- **ABOUT THIS EXERCISE**
Scan the records below for the line containing "Definition calls_of (i" and the line containing "Proof. revert last.". Copy both, plus every line between, exactly.

- **MATERIAL PROVIDED**
========
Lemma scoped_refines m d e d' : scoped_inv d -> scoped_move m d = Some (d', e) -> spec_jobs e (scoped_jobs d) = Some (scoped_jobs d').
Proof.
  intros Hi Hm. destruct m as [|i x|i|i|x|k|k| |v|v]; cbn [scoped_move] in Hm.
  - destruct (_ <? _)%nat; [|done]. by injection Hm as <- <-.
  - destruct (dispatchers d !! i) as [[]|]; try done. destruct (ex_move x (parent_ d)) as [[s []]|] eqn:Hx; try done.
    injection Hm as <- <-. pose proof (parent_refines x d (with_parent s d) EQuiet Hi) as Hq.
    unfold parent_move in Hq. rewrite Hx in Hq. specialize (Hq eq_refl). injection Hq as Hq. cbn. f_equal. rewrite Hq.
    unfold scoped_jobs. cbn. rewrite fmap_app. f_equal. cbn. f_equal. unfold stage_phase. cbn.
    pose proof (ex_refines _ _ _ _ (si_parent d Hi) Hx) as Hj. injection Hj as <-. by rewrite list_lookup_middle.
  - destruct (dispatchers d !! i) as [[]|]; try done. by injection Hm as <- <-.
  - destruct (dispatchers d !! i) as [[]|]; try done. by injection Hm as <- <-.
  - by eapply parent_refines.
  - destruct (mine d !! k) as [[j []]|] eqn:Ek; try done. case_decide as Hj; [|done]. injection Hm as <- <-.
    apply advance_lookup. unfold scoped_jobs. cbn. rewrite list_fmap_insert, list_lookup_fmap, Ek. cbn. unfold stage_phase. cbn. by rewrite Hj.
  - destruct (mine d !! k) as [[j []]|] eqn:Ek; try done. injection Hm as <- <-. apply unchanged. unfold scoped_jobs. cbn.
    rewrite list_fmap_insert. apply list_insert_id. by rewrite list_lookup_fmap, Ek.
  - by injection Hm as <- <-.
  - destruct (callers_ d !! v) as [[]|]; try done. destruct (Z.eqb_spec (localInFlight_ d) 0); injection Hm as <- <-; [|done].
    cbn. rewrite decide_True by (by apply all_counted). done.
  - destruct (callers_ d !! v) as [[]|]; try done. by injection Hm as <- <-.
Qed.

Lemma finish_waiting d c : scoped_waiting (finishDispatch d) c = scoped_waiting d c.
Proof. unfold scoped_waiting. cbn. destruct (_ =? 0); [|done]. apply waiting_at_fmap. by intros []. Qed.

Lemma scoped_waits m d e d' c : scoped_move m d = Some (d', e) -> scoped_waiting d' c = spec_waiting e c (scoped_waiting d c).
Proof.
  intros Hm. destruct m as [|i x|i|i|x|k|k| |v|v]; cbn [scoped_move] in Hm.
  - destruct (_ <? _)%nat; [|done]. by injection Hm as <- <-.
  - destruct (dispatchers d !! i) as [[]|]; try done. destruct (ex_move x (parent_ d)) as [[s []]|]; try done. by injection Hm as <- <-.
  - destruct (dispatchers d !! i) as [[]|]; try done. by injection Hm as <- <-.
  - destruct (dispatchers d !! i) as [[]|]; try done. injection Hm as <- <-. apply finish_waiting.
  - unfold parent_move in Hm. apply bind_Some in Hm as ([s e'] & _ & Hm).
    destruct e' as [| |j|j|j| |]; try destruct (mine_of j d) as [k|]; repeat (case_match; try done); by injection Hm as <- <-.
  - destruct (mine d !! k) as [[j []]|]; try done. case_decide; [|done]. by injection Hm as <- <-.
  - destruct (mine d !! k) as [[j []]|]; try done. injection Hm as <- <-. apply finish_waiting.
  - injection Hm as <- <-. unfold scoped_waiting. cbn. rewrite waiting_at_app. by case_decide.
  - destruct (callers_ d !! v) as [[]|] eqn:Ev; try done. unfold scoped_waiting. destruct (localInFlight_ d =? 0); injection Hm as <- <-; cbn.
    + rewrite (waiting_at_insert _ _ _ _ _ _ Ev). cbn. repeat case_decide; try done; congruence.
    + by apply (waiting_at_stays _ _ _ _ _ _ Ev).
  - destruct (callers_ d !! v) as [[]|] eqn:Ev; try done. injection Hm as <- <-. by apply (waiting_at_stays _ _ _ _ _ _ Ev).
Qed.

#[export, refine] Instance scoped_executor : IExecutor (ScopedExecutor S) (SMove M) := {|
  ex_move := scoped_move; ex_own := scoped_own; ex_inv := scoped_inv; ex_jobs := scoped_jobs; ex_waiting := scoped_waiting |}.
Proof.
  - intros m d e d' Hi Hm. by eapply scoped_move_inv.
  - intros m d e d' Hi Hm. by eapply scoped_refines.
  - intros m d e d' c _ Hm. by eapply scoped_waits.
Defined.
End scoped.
========
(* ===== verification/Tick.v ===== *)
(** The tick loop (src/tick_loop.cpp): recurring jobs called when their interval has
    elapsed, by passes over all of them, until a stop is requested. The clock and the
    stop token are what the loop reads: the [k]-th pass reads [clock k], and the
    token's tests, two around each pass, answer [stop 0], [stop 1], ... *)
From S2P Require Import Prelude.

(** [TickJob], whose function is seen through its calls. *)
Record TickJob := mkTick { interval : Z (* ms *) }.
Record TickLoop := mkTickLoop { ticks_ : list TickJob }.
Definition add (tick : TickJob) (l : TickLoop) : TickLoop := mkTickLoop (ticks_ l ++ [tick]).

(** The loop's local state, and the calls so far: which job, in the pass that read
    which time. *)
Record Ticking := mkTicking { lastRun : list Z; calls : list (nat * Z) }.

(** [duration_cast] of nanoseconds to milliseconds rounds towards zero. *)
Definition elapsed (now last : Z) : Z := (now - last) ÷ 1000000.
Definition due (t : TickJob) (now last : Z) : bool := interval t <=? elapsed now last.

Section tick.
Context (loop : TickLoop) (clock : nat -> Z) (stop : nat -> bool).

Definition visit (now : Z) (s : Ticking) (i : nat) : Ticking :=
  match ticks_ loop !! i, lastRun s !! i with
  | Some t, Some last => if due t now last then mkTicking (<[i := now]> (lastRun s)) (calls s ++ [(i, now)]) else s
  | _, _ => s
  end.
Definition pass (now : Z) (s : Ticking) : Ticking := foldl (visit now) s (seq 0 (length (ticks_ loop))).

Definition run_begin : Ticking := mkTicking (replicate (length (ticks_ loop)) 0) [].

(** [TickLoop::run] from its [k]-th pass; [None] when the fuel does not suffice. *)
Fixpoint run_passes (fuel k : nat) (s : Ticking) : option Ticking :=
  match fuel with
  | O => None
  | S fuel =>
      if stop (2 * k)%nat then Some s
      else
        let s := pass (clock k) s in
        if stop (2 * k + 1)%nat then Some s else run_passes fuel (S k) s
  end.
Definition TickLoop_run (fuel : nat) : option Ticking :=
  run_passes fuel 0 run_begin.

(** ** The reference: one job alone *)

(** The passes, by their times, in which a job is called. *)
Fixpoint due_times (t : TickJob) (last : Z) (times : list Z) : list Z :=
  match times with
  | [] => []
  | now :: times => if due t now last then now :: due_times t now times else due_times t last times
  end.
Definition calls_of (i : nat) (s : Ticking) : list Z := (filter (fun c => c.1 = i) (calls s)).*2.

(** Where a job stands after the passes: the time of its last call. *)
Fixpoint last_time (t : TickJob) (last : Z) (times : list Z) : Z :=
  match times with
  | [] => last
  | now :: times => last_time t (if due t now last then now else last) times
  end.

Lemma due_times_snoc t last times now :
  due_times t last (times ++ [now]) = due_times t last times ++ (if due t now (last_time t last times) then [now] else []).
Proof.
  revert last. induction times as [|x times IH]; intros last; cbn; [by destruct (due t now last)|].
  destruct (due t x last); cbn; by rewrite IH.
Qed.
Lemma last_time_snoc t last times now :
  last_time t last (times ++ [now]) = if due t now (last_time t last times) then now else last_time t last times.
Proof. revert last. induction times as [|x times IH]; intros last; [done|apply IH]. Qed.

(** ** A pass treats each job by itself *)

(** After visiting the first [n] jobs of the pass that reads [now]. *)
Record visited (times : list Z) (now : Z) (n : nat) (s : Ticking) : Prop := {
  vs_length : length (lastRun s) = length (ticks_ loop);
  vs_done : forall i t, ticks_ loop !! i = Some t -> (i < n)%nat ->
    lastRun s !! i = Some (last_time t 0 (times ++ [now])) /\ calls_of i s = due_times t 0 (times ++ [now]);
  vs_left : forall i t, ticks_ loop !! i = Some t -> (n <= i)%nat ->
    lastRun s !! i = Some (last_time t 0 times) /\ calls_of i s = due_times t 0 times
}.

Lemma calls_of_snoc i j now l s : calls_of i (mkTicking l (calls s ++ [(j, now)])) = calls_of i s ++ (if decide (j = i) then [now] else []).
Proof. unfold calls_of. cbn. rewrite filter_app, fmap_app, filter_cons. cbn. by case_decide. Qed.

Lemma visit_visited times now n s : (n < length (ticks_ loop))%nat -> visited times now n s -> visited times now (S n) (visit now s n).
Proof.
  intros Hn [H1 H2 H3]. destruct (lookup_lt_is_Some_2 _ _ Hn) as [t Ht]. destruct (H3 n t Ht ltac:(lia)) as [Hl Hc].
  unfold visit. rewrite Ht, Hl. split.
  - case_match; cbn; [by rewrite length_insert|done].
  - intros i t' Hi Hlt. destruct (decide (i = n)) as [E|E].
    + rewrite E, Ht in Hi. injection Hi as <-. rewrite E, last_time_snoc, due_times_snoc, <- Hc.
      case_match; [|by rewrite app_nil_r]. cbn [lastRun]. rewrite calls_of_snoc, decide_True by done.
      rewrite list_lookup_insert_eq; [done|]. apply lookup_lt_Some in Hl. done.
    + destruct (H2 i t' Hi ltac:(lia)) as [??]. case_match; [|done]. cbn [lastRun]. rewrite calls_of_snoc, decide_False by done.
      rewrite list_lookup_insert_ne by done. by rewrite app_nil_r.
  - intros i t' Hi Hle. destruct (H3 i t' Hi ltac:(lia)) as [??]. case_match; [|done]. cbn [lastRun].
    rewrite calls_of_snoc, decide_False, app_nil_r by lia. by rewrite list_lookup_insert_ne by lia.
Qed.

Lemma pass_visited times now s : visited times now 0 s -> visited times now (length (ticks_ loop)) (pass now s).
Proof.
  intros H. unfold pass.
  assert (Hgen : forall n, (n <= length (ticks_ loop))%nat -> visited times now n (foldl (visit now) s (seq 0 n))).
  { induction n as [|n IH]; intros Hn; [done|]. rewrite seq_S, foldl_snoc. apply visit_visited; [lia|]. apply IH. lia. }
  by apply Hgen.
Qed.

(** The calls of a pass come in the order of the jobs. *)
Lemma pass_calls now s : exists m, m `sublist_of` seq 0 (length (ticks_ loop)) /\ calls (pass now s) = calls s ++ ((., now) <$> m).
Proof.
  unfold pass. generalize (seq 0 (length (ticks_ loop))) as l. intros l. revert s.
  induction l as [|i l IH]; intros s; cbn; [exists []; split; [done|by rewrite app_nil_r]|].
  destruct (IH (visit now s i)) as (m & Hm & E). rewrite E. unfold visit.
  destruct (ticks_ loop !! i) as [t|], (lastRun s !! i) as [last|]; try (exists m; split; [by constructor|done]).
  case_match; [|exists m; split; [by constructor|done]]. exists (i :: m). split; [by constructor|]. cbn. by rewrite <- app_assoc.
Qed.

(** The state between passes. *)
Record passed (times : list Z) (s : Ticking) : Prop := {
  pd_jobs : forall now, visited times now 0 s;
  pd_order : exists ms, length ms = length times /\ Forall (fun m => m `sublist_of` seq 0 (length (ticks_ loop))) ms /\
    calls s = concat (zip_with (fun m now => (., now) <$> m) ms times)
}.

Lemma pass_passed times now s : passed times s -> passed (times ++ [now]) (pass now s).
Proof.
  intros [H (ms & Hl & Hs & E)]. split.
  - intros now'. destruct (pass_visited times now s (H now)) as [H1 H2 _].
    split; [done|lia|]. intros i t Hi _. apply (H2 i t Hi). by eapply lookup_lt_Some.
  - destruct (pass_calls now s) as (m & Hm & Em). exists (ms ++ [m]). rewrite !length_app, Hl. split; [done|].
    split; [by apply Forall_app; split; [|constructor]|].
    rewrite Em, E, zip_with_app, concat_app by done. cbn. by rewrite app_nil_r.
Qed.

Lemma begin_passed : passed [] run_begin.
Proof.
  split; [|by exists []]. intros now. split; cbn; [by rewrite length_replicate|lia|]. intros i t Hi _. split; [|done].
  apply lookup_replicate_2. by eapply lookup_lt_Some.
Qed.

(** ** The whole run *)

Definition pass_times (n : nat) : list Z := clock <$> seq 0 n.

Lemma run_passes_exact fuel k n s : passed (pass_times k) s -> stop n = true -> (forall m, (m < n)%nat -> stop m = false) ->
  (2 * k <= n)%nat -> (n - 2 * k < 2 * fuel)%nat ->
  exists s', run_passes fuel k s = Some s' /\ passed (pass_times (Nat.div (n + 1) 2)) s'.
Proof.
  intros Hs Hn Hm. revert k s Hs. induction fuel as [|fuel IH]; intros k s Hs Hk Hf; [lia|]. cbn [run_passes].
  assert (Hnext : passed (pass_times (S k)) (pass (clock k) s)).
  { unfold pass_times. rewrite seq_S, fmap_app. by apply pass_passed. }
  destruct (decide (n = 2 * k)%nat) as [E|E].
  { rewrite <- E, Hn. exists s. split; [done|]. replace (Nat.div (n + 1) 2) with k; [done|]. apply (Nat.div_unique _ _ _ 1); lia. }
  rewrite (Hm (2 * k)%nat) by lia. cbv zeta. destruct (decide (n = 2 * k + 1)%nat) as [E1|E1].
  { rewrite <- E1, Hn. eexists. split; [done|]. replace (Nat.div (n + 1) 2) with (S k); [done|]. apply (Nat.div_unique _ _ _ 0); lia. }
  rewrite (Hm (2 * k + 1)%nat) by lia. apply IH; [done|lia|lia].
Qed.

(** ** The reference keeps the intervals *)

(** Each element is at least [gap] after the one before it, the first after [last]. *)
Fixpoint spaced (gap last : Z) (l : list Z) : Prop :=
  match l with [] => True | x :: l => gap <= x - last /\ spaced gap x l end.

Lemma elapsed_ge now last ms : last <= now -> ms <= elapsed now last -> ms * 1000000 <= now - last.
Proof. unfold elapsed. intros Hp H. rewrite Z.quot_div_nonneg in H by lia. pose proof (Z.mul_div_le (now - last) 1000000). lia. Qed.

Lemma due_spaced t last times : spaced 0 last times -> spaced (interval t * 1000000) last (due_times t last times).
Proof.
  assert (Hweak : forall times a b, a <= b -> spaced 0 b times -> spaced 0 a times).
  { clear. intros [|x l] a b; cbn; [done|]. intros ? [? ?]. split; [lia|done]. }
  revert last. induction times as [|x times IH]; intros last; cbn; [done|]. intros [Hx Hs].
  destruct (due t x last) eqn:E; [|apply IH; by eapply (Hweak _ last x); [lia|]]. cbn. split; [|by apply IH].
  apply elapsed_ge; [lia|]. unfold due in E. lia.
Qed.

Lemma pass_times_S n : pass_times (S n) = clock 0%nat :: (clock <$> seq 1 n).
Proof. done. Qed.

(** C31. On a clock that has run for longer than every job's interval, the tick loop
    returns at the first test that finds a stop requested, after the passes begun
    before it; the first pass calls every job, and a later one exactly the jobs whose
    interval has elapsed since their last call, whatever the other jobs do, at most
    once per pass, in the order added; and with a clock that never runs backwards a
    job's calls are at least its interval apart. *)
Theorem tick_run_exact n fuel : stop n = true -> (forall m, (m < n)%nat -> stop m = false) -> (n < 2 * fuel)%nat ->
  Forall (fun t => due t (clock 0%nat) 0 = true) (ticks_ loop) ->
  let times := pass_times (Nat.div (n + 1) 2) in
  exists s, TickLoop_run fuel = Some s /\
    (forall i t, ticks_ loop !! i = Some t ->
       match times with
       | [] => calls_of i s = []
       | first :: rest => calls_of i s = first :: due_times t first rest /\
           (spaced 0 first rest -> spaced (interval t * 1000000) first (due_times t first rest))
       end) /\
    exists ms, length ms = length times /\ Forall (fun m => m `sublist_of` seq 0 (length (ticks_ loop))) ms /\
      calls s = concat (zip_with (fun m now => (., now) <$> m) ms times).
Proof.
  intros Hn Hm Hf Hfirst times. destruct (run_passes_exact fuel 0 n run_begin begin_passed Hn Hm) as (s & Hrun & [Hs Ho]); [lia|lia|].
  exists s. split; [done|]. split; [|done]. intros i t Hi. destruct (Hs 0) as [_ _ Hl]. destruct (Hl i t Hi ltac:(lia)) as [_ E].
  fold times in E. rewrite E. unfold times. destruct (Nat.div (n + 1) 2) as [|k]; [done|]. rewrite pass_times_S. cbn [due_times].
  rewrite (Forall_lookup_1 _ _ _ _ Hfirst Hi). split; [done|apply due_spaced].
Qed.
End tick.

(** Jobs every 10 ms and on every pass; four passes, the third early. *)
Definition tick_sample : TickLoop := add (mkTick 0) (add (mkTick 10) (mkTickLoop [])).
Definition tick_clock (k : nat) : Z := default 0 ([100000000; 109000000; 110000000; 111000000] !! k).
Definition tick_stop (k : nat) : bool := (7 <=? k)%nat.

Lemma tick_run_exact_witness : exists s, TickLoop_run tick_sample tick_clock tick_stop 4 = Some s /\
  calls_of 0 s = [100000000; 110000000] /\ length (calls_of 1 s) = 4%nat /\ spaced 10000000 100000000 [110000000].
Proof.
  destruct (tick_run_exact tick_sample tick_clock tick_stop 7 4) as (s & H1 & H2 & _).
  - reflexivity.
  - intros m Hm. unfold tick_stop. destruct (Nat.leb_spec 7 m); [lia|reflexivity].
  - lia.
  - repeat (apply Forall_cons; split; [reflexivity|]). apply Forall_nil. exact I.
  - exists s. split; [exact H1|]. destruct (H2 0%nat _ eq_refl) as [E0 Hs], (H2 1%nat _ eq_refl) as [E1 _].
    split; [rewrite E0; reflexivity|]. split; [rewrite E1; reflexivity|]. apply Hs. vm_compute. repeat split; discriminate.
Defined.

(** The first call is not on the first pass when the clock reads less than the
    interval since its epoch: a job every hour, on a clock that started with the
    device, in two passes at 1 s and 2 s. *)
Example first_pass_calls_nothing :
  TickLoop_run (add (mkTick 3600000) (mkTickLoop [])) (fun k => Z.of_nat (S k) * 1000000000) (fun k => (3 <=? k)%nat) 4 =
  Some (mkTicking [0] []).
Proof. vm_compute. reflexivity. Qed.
========
- **ANSWER AREA**
Definition calls_of (i : nat) (s : Ticking) : list Z := (filter (fun c => c.1 = i) (calls s)).*2.

(** Where a job stands after the passes: the time of its last call. *)
Fixpoint last_time (t : TickJob) (last : Z) (times : list Z) : Z :=
  match times with
  | [] => last
  | now :: times => last_time t (if due t now last then now else last) times
  end.

Lemma due_times_snoc t last times now :
  due_times t last (times ++ [now]) = due_times t last times ++ (if due t now (last_time t last times) then [now] else []).
Proof.
  revert last. induction times as [|x times IH]; intros last; cbn; [by destruct (due t now last)|].
  destruct (due t x last); cbn; by rewrite IH.
Qed.
Lemma last_time_snoc t last times now :
  last_time t last (times ++ [now]) = if due t now (last_time t last times) then now else last_time t last times.
Proof. revert last. induction times as [|x times IH]; intros last; [done|apply IH]. Qed.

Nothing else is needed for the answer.